The percentage of overlimit accounts continued to drop in both months, although the rate is slowing. It was 41 percent lower than a year ago. However, for those accounts that are over their limit, the average amount continues to increase and is 32 percent higher than a year ago.
West added “Over the coming months, if the number of consumers deferring their payments remains stable or increases, more will exceed their limit as interest is applied with no corresponding payment. Combined with some consumers reducing their payment amounts, and the increasing number of accounts that would have qualified for a higher credit limit prior to the pandemic also starting to breach the limit, there could be a higher proportion of accounts qualifying for persistent debt treatment.

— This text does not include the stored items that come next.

Lemma add_cost_same w k w' : add_accumulated_cost w k = Ok w' -> same_core w w'.
Proof. unfold add_accumulated_cost. intros (u & _ & H)%bind_Ok. by injection H as <-. Qed.
Lemma set_a_same w i t w' : set_a w i t = Ok w' -> same_core w w'.
Proof. unfold set_a. intros (u & _ & H)%bind_Ok. by injection H as <-. Qed.
Lemma set_x_same w i t w' : set_x w i t = Ok w' -> same_core w w'.
Proof. unfold set_x. intros (u & _ & H)%bind_Ok. by injection H as <-. Qed.
Lemma set_args_same ts w i w' : set_args w i ts = Ok w' -> same_core w w'.
Proof.
  revert w i. induction ts as [|t ts IH]; intros w i H; cbn [set_args] in H; [by injection H as <-|].
  apply bind_Ok in H as (w1 & H1%set_a_same & H). etransitivity; [done|by eapply IH].
Qed.
Lemma set_xs_same ts w i w' : set_xs w i ts = Ok w' -> same_core w w'.
Proof.
  revert w i. induction ts as [|t ts IH]; intros w i H; cbn [set_xs] in H; [by injection H as <-|].
  apply bind_Ok in H as (w1 & H1%set_x_same & H). etransitivity; [done|by eapply IH].
Qed.
Lemma next_same w w' : goto_next_instruction c w = Ok w' -> same_core w w'.
Proof. unfold goto_next_instruction. intros (p & _ & H)%bind_Ok. by injection H as <-. Qed.

Lemma backtrack_same w w' : backtrack w = Ok w' -> same_core w w'.
Proof.
  unfold backtrack. destruct (_ =? _).
  - intros (w1 & H1 & H)%bind_Ok. injection H as <-.
    destruct (w_b w =? 0); [by injection H1 as <-|].
    apply bind_Ok in H1 as (d & _ & H1). by injection H1 as <-.
  - intros (d & _ & H)%bind_Ok. injection H as <-. cbn. by destruct (has_wam_code _).
Qed.

Lemma next_or_backtrack_same w ok w' : next_or_backtrack c w ok = Ok w' -> same_core w w'.
Proof. unfold next_or_backtrack. destruct ok; [apply next_same|apply backtrack_same]. Qed.
Lemma goto_unless_same w p w' : goto_unless_fail w p = Ok w' -> same_core w w'.
Proof. unfold goto_unless_fail. destruct (is_fail p); [apply backtrack_same|]. intros H. by injection H as <-. Qed.
Lemma goto_found_same w m t w' : goto_found w m t = Ok w' -> same_core w w'.
Proof. unfold goto_found. destruct (m !! t); [|apply backtrack_same]. intros H. by injection H as <-. Qed.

Issuers will, therefore, need to respond with different strategies for this group of customers.”
The percentage of payments to balance fell in June (reaching over a two-year low), but in July increased to 28 percent although they are still 14 percent lower than July 2019. The percentage of consumers paying less than the amount due decreased in June and July, potentially as more consumers requested a payment deferral. However, the percentage of consumers paying the amount due increased 27 percent in June and levelled off in July, at 9 percent higher than a year ago.
West predicts said “The payment data indicates that more consumers will find themselves falling into persistent debt, which means that issuers will need to think about what approach they take with those entering the process due to COVID-19. The options available may have to change to accommodate them. Payment trends are expected to be noticeably impacted into 2021 as consumers’ ability to make their monthly payments or not becomes clearer.”
June saw further decreases in the early delinquency (missed one or two payments) levels. However, in July the percentage of accounts missing one payment started to increase.
West said “The increase in accounts with one missed payment in July could be attributed to the first significant wave of expiring payment deferrals and consumers finding themselves unable to resume payments. The coming months will show the full impact.”
June and July saw the fall in the percentage of new accounts (compared to total accounts) stabilising, although it is 59 percent lower than a year ago; new account openings January vs. July was also 45 percent lower, compared to a 47 percent increase in the same period in 2019.
West concluded “It may take many months for the confidence to offer new credit to consumers to increase, as uncertainty remains as to the level of financial difficulty that will emerge into 2021.”
Unsurprisingly, given the big focus on contactless and online payments during the height of the pandemic, the proportion of cash spend on cards to total spend continued to decrease in June and July, reaching another over two-year low, 35 percent lower year on year
In the period January to July 2020, the percentage of consumers using cash on cards fell 50 percent, compared to 3 percent growth in the same period in 2019.